Re: Support for NSS as a libpq TLS backend - Mailing list pgsql-hackers

From Jacob Champion
Subject Re: Support for NSS as a libpq TLS backend
Date
Msg-id FBA0C365-3B19-4E40-98F4-8B0064DB7127@vmware.com
Whole thread Raw
In response to Re: Support for NSS as a libpq TLS backend  (Jacob Champion <pchampion@vmware.com>)
Responses Re: Support for NSS as a libpq TLS backend  (Daniel Gustafsson <daniel@yesql.se>)
List pgsql-hackers
On Nov 11, 2020, at 10:57 AM, Jacob Champion <pchampion@vmware.com> wrote:
>
> False alarm -- the stderr debugging I'd added in to track down the
> assertion tripped up the "no stderr" tests. Zero failing tests now.
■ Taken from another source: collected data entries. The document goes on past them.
(* ===== verification/GoStrings.v ===== *)
(** * Go strings and slash-separated paths

    The parts of the Go packages [strings] and [path] that the module uses.  A
    Go string is a sequence of bytes; here it is a [string], a sequence of
    [ascii] codes between 0 and 255, so the definitions work byte by byte as
    the Go functions do. *)
From S2P Require Import Prelude.
From Stdlib Require Import Ascii.
Local Open Scope Z_scope.

(** The numeric value of a byte. *)
Definition code (c : ascii) : Z := Z.of_N (N_of_ascii c).
Definition chr (n : Z) : ascii := ascii_of_N (Z.to_N n).
Definition str1 (c : ascii) : string := String c "".
Definition byte_in (lo hi : Z) (c : ascii) : bool := (lo <=? code c) && (code c <=? hi).

(** [strings.HasPrefix], [strings.HasSuffix] and [strings.TrimSuffix]. *)
Fixpoint has_prefix (p s : string) : bool :=
  match p, s with
  | "", _ => true
  | String a p', String b s' => if decide (a = b) then has_prefix p' s' else false
  | String _ _, "" => false
  end.

Fixpoint drop_bytes (n : nat) (s : string) : string :=
  match n, s with
  | O, _ => s
  | S n', String _ s' => drop_bytes n' s'
  | S _, "" => ""
  end.

Fixpoint take_bytes (n : nat) (s : string) : string :=
  match n, s with
  | S n', String c s' => String c (take_bytes n' s')
  | _, _ => ""
  end.

Definition has_suffix (p s : string) : bool :=
  (String.length p <=? String.length s)%nat &&
  bool_decide (drop_bytes (String.length s - String.length p) s = p).

Definition trim_suffix (s p : string) : string :=
  if has_suffix p s then take_bytes (String.length s - String.length p) s else s.

Definition trim_prefix (s p : string) : string :=
  if has_prefix p s then drop_bytes (String.length p) s else s.

(** [strings.Contains]. *)
Fixpoint contains (sub s : string) : bool :=
  has_prefix sub s ||
  match s with "" => false | String _ s' => contains sub s' end.

(** [strings.Split] with a one-byte separator: never the empty list. *)
Fixpoint split_on (sep : ascii) (s : string) : list string :=
  match s with
  | "" => [""]
  | String c r =>
      if decide (c = sep) then "" :: split_on sep r
      else match split_on sep r with
           | h :: t => String c h :: t
           | [] => [str1 c]
           end
  end.

(** [strings.Join] with a one-byte separator. *)
Fixpoint join_with (sep : ascii) (l : list string) : string :=
  match l with
  | [] => ""
  | [x] => x
  | x :: r => x +:+ String sep (join_with sep r)
  end.

(** [strings.Cut]: what is before and after the first separator. *)
Fixpoint cut (sep : ascii) (s : string) : option (string * string) :=
  match s with
  | "" => None
  | String c r =>
      if decide (c = sep) then Some ("", r)
      else match cut sep r with
           | Some (a, b) => Some (String c a, b)
           | None => None
           end
  end.

(** Before and after the last separator, where [strings.LastIndex] finds it. *)
Fixpoint cut_last (sep : ascii) (s : string) : option (string * string) :=
  match s with
  | "" => None
  | String c r =>
      match cut_last sep r with
      | Some (a, b) => Some (String c a, b)
      | None => if decide (c = sep) then Some ("", r) else None
      end
  end.

(** [strings.ReplaceAll] of one byte by another. *)
Fixpoint replace_byte (a b : ascii) (s : string) : string :=
  match s with
  | "" => ""
  | String c r => String (if decide (c = a) then b else c) (replace_byte a b r)
  end.

Fixpoint all_bytes (f : ascii -> bool) (s : string) : bool :=
  match s with "" => true | String c r => f c && all_bytes f r end.

Fixpoint any_byte (f : ascii -> bool) (s : string) : bool :=
  match s with "" => false | String c r => f c || any_byte f r end.

(** [strings.TrimSpace].  White space is Unicode's: the six ASCII blanks and
    the UTF-8 encodings of U+0085, U+00A0, U+1680, U+2000 to U+200A, U+2028,
    U+2029, U+202F, U+205F and U+3000. *)
Definition bytes_str (l : list Z) : string :=
  foldr (fun n s => String (chr n) s) "" l.

Definition space_encodings : list string :=
  map bytes_str
    ([[9]; [10]; [11]; [12]; [13]; [32]; [194; 133]; [194; 160]; [225; 154; 128]]
     ++ map (fun k => [226; 128; 128 + Z.of_nat k]) (seq 0 11)
     ++ [[226; 128; 168]; [226; 128; 169]; [226; 128; 175]; [226; 129; 159]; [227; 128; 128]]).

Fixpoint trim_left_fuel (fuel : nat) (enc : list string) (s : string) : string :=
  match fuel with
  | O => s
  | S fuel' =>
      match List.find (fun e => has_prefix e s) enc with
      | Some e => trim_left_fuel fuel' enc (drop_bytes (String.length e) s)
      | None => s
      end
  end.

(** Each round of [trim_left_fuel] removes at least one byte, so the length of
    the string is fuel enough. *)
Definition trim_left (s : string) : string :=
  trim_left_fuel (String.length s) space_encodings s.
Definition trim_right (s : string) : string :=
  String.rev (trim_left_fuel (String.length s) (map String.rev space_encodings) (String.rev s)).
Definition trim_space (s : string) : string := trim_right (trim_left s).

(** ** Package [path] *)

(** One component of [path.Clean] on a relative path: empty components and
    ["."] vanish, [".."] removes the component before it, or stays when there
    is none to remove.  The stack holds the components, last first. *)
Definition clean_step (stack : list string) (part : string) : list string :=
  if decide (part = "" \/ part = ".") then stack
  else if decide (part = "..") then
    match stack with
    | top :: rest => if decide (top = "..") then part :: stack else rest
    | [] => [part]
    end
  else part :: stack.

Definition clean_parts (parts : list string) : list string :=
  rev (fold_left clean_step parts []).

(** [path.Clean] of a non-empty path: a rooted path keeps its leading slash and
    loses the [".."] components at its root. *)
Definition path_clean (s : string) : string :=
  let parts := clean_parts (split_on "/" s) in
  if has_prefix "/" s then
    String "/" (join_with "/" (filter (fun p => p <> "..") parts))
  else
    match parts with
    | [] => "."
    | _ => join_with "/" parts
    end.

(** [path.IsAbs]. *)
Definition path_is_abs (s : string) : bool := has_prefix "/" s.

(** [path.Ext]: from the last dot of the last component on, or nothing. *)
Definition path_base (s : string) : string :=
  match cut_last "/" s with Some (_, b) => b | None => s end.
Definition path_ext (s : string) : string :=
  match cut_last "." (path_base s) with
  | Some (_, e) => String "." e
  | None => ""
  end.

(** ** Facts *)

Lemma code_range c : 0 <= code c < 256.
Proof. destruct c as [[] [] [] [] [] [] [] []]; vm_compute; split; congruence. Qed.
Lemma code_chr n : 0 <= n < 256 -> code (chr n) = n.
Proof. intros Hn. unfold code, chr. rewrite N_ascii_embedding by lia. lia. Qed.
Lemma chr_code c : chr (code c) = c.
Proof. unfold code, chr. rewrite N2Z.id. apply ascii_N_embedding. Qed.

#[local] Arguments String.append !_ _ /.

Lemma str_app_nil_r s : s +:+ "" = s.
Proof. induction s as [|c s IH]; [done|]. cbn. by f_equal. Qed.

Lemma str_app_assoc a b c : (a +:+ b) +:+ c = a +:+ b +:+ c.
Proof. induction a as [|x a IH]; [done|]. cbn. by f_equal. Qed.

Lemma str_length_app a b : String.length (a +:+ b) = (String.length a + String.length b)%nat.
Proof. induction a as [|x a IH]; [done|]. cbn. by f_equal. Qed.

Lemma drop_bytes_app a b : drop_bytes (String.length a) (a +:+ b) = b.
Proof. by induction a. Qed.

Lemma take_bytes_app a b : take_bytes (String.length a) (a +:+ b) = a.
Proof. induction a as [|x a IH]; [by destruct b|]. cbn. by f_equal. Qed.

Lemma take_drop_bytes n s : take_bytes n s +:+ drop_bytes n s = s.
Proof. revert s. induction n as [|n IH]; intros [|c s]; try done. cbn. f_equal. apply IH. Qed.

Lemma drop_bytes_length n s : String.length (drop_bytes n s) = (String.length s - n)%nat.
Proof. revert s. induction n as [|n IH]; intros [|c s]; try done. apply IH. Qed.
Lemma take_bytes_length n s : String.length (take_bytes n s) = Nat.min n (String.length s).
Proof. revert s. induction n as [|n IH]; intros [|c s]; try done. cbn. by rewrite IH. Qed.

Lemma has_suffix_app a p : has_suffix p (a +:+ p) = true.
Proof.
  unfold has_suffix. rewrite str_length_app.
  replace (String.length a + String.length p - String.length p)%nat
    with (String.length a) by lia.
  rewrite drop_bytes_app, bool_decide_eq_true_2 by done.
  apply andb_true_iff. split; [apply Nat.leb_le; lia|done].
Qed.

Lemma trim_suffix_app a p : trim_suffix (a +:+ p) p = a.
Proof.
  unfold trim_suffix. rewrite has_suffix_app, str_length_app.
  replace (String.length a + String.length p - String.length p)%nat
    with (String.length a) by lia.
  apply take_bytes_app.
Qed.

Lemma has_suffix_split p s : has_suffix p s = true -> exists a, s = a +:+ p.
Proof.
  unfold has_suffix. rewrite andb_true_iff, bool_decide_eq_true.
  intros [_ Hd]. exists (take_bytes (String.length s - String.length p) s).
  rewrite <- Hd at 2. symmetry. apply take_drop_bytes.
Qed.

Lemma any_all_bytes f s : any_byte f s = negb (all_bytes (fun c => negb (f c)) s).
Proof.
  induction s as [|c s IH]; [done|]. cbn. rewrite IH, negb_andb, negb_involutive. done.
Qed.

Lemma all_bytes_app f a b : all_bytes f (a +:+ b) = all_bytes f a && all_bytes f b.
Proof. induction a as [|x a IH]; [done|]. cbn. by rewrite IH, andb_assoc. Qed.

Lemma any_byte_app f a b : any_byte f (a +:+ b) = any_byte f a || any_byte f b.
Proof. induction a as [|x a IH]; [done|]. cbn. by rewrite IH, orb_assoc. Qed.

(** *** Splitting and joining *)

Definition lacks (sep : ascii) (s : string) : bool :=
  all_bytes (fun c => negb (bool_decide (c = sep))) s.

Lemma lacks_cons sep c s : lacks sep (String c s) = true <-> c <> sep /\ lacks sep s = true.
Proof.
  unfold lacks. cbn. rewrite andb_true_iff, negb_true_iff, bool_decide_eq_false. done.
Qed.

Lemma split_on_nonempty sep s : split_on sep s <> [].
Proof. destruct s as [|c s]; cbn; [done|]. case_decide; [done|]. by destruct (split_on sep s). Qed.

Lemma split_on_lacks sep s : Forall (fun p => lacks sep p = true) (split_on sep s).
Proof.
  induction s as [|c s IH]; cbn; [by constructor|]. case_decide as Hc; [by constructor|].
  destruct (split_on sep s) as [|h t]; inversion IH; subst; repeat constructor; try done.
  - by apply lacks_cons.
  - by apply lacks_cons.
Qed.

Lemma join_split sep s : join_with sep (split_on sep s) = s.
Proof.
  induction s as [|c s IH]; cbn; [done|]. case_decide as Hc.
  - subst c. destruct (split_on sep s) as [|h t] eqn:Hs; [by destruct (split_on_nonempty sep s)|].
    by rewrite <- IH.
  - destruct (split_on sep s) as [|h t] eqn:Hs; [by destruct (split_on_nonempty sep s)|].
    rewrite <- IH. by destruct t.
Qed.

Lemma split_lacks sep s : lacks sep s = true -> split_on sep s = [s].
Proof.
  induction s as [|c s IH]; [done|]. rewrite lacks_cons. intros [Hc Hs]. cbn.
  rewrite decide_False by done. by rewrite IH.
Qed.

Lemma split_app_sep sep a b :
  lacks sep a = true -> split_on sep (a +:+ String sep b) = a :: split_on sep b.
Proof.
  induction a as [|c a IH].
  - intros _. cbn. by rewrite decide_True.
  - rewrite lacks_cons. intros [Hc Ha]. cbn. rewrite decide_False by done. by rewrite IH.
Qed.

Lemma split_on_app sep a b :
  split_on sep (a +:+ String sep b) = split_on sep a ++ split_on sep b.
Proof.
  induction a as [|c a IH]; cbn.
  - by rewrite decide_True.
  - case_decide as Hc; cbn.
    + f_equal. apply IH.
    + change (String.append a (String sep b)) with (a +:+ String sep b). rewrite IH.
      by destruct (split_on sep a) as [|h t] eqn:E; [destruct (split_on_nonempty sep a)|].
Qed.

Lemma has_prefix_split p s : has_prefix p s = true -> exists r, s = p +:+ r.
Proof.
  revert s. induction p as [|a p IH]; intros s; cbn; [by eexists|].
  destruct s as [|b s]; [done|]. case_decide; [|done]. subst b.
  intros [r ->]%IH. by exists r.
Qed.

Lemma has_prefix_app p r : has_prefix p (p +:+ r) = true.
Proof. induction p as [|a p IH]; [done|]. cbn. by rewrite decide_True. Qed.

Lemma contains_split sub s : contains sub s = true -> exists a b, s = a +:+ sub +:+ b.
Proof.
  induction s as [|c s IH]; cbn; intros [H|H]%orb_true_iff.
  - apply has_prefix_split in H as [r Hr]. by exists "", r.
  - done.
  - apply has_prefix_split in H as [r Hr]. by exists "", r.
  - apply IH in H as (a & b & ->). by exists (String c a), b.
Qed.

Lemma split_join sep l :
  l <> [] -> Forall (fun p => lacks sep p = true) l -> split_on sep (join_with sep l) = l.
Proof.
  intros Hne Hl. induction Hl as [|x l Hx Hl IH]; [done|].
  destruct l as [|y l]; cbn.
  - by apply split_lacks.
  - rewrite split_app_sep by done. f_equal. by apply IH.
Qed.

#[global] Arguments lacks : simpl never.

Lemma cut_last_lacks sep s : lacks sep s = true -> cut_last sep s = None.
Proof.
  induction s as [|c s IH]; [done|]. rewrite lacks_cons. intros [Hc Hs]. cbn.
  rewrite IH by done. by rewrite decide_False.
Qed.

Lemma cut_last_app sep a b :
  lacks sep b = true -> cut_last sep (a +:+ String sep b) = Some (a, b).
Proof.
  intros Hb. induction a as [|c a IH]; cbn.
  - rewrite cut_last_lacks by done. by rewrite decide_True.
  - change (String.append a (String sep b)) with (a +:+ String sep b). by rewrite IH.
Qed.

Lemma cut_last_Some sep s a b :
  cut_last sep s = Some (a, b) -> s = a +:+ String sep b /\ lacks sep b = true.
Proof.
  revert a. induction s as [|c s IH]; intros a; cbn; [done|].
  destruct (cut_last sep s) as [[a' b']|] eqn:Hs.
  - intros [= <- <-]. destruct (IH a' eq_refl) as [-> ?]. done.
  - case_decide as Hc; [|done]. intros [= <- <-]. subst c. split; [done|].
    clear IH. induction s as [|c s IH]; [done|]. cbn in Hs.
    destruct (cut_last sep s) as [[]|]; [done|]. case_decide; [done|].
    apply lacks_cons. auto.
Qed.

Lemma cut_last_None sep s : cut_last sep s = None -> lacks sep s = true.
Proof.
  induction s as [|c s IH]; [done|]. cbn.
  destruct (cut_last sep s) as [[]|]; [done|]. case_decide; [done|].
  intros _. apply lacks_cons. auto.
Qed.

#[export] Hint Resolve split_on_lacks split_on_nonempty : convex.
I took a look at the OpenSSL interop problems you mentioned upthread. I
don't see a hang like you did, but I do see a PR_IO_TIMEOUT_ERROR during
connection.

I think pgtls_read() needs to treat PR_IO_TIMEOUT_ERROR as if no bytes
were read, in order to satisfy its API. There was some discussion on
this upthread:

On Oct 27, 2020, at 1:07 PM, Daniel Gustafsson <daniel@yesql.se> wrote:
>
> On 20 Oct 2020, at 21:15, Andres Freund <andres@anarazel.de> wrote:
>>
>>> +            case PR_IO_TIMEOUT_ERROR:
>>> +                break;
>>
>> What does this mean? We'll return with a 0 errno here, right? When is
>> this case reachable?
>
> It should, AFAICT, only be reachable when PR_Recv is used with a timeout which
> we don't do.  It mentioned somewhere that it had happened in no-wait calls due
> to a bug, but I fail to find that reference now.  Either way, I've removed it
> to fall into the default error handling which now sets errno correctly as that
> was a paddle short here.

PR_IO_TIMEOUT_ERROR is definitely returned in no-wait calls on my
machine. It doesn't look like the PR_Recv() API has a choice -- if
there's no data, it can't return a positive integer, and returning zero
means that the socket has been disconnected. So -1 with a timeout error
is the only option.

I'm not completely sure why this is exposed so easily with an OpenSSL
server -- I'm guessing the implementation slices up its packets
differently on the wire, causing a read event before NSS is able to
decrypt a full record -- but it's worth noting that this case also shows
up during NSS-to-NSS psql connections, when handling notifications at
the end of every query. PQconsumeInput() reports a hard failure with the
current implementation, but its return value is ignored by
PrintNotifications(). Otherwise this probably would have showed up
earlier.

(What's the best way to test this case? Are there lower-level tests for
the protocol/network layer somewhere that I'm missing?)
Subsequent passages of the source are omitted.